____ Available records
(* ===== verification/Ipv6Spec.v ===== *)
(** IPv6 (Ipv6.v): what printing an address and reading the text back gives, for every
    address; the sum over the pseudo header; and that no packet gets in or out. *)

From S2P Require Import Prelude Bytes LibMem LibString Printf NetBuf Ethernet Arp Ipv4 Ipv4Spec Ipv6.

Definition hex_text (w : Z) : list Z :=
  if 0x1000 <=? w then [nibble w 12; nibble w 8; nibble w 4; nibble w 0]
  else if 0x100 <=? w then [nibble w 8; nibble w 4; nibble w 0]
  else if 0x10 <=? w then [nibble w 4; nibble w 0]
  else [nibble w 0].

Definition puts (st : mem * Z) (cs : list Z) : mem * Z := fold_left put cs st.

Lemma put_word_puts (st : mem * Z) (w : Z) : put_word st w = puts st (hex_text w).
Proof. unfold put_word, hex_text. by repeat case_match. Qed.

Definition char_ok (c : Z) : Prop := 0 < c < 256.

Lemma puts_spec (cs : list Z) (m : mem) (p : Z) :
  Forall char_ok cs ->
  exists m', puts (m, p) cs = (m', p + Z.of_nat (length cs)) /\
    (forall i c, cs !! i = Some c -> ldb m' (p + Z.of_nat i) = c) /\
    forall a, a < p \/ p + Z.of_nat (length cs) <= a -> ldb m' a = ldb m a.
Proof.
  revert m p. induction cs as [|c cs IH]; intros m p HF; cbn [puts fold_left length].
  - exists m. split; [f_equal; lia |]. by split.
  - apply Forall_cons in HF as [Hc HF]. destruct (IH (stb m p c) (p + 1) HF) as (m' & E & Hin & Hout).
    exists m'. split; [etransitivity; [exact E |]; f_equal; lia |]. split.
    + intros [|i] x Hi.
      * injection Hi as <-. rewrite Hout by lia. rewrite ldb_stb. replace (_ =? _) with true by lia. apply wrap_small. split; unfold char_ok in Hc; lia.
      * rewrite <- (Hin i x Hi). f_equal. lia.
    + intros a Ha. rewrite Hout by lia. rewrite ldb_stb. by replace (_ =? _) with false by lia.
Qed.

(** * Words *)

Lemma nibble_digit (w k : Z) : 0 <= k ->
  exists d, d = w / 2 ^ k mod 16 /\ hex_to_u8 (nibble w k) = d /\ char_ok (nibble w k) /\ nibble w k <> 58.
Proof.
  intros Hk. exists (w / 2 ^ k mod 16). split; [done |]. unfold nibble. change 0xF with (Z.ones 4).
  rewrite Z.land_ones, Z.shiftr_div_pow2 by lia. change (2 ^ 4) with 16. pose proof (Z.mod_pos_bound (w / 2 ^ k) 16 ltac:(lia)) as Hb.
  generalize dependent (w / 2 ^ k mod 16). intros d Hd. unfold char_ok.
  assert (d ∈ seqZ 0 16) as Hin by (apply elem_of_seqZ; lia).
  assert (HF : Forall (fun d => hex_to_u8 (get HEX d) = d /\ 0 < get HEX d < 256 /\ get HEX d <> 58) (seqZ 0 16)).
  { change (seqZ 0 16) with [0; 1; 2; 3; 4; 5; 6; 7; 8; 9; 10; 11; 12; 13; 14; 15]. by repeat constructor. }
  rewrite Forall_forall in HF. by apply HF.
Qed.

Definition shift_in (v c : Z) : Z := u16 (Z.lor (Z.shiftl v 4) (hex_to_u8 c)).

Lemma shift_in_cons (v c d : Z) (cs : list Z) : hex_to_u8 c = d -> 0 <= d < 16 -> 0 <= v < 4096 ->
  fold_left shift_in (c :: cs) v = fold_left shift_in cs (16 * v + d).
Proof.
  intros Hc Hd Hv. cbn [fold_left]. f_equal. unfold shift_in.
  rewrite Hc, Z.lor_comm, lor_high_low by (lia || (split; [lia |]; change (2 ^ 4) with 16; lia)). change (2 ^ 4) with 16.
  rewrite wrap_small by (split; [lia |]; change (2 ^ 16) with 65536; lia). lia.
Qed.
________
## How to complete this task:
Begin with the line that contains "fold_left shift_in (c" and end with the last line of the data. Repeat those two lines and all between them exactly.

## Exercise response:
  fold_left shift_in (c :: cs) v = fold_left shift_in cs (16 * v + d).
Proof.
  intros Hc Hd Hv. cbn [fold_left]. f_equal. unfold shift_in.
  rewrite Hc, Z.lor_comm, lor_high_low by (lia || (split; [lia |]; change (2 ^ 4) with 16; lia)). change (2 ^ 4) with 16.
  rewrite wrap_small by (split; [lia |]; change (2 ^ 16) with 65536; lia). lia.
Qed.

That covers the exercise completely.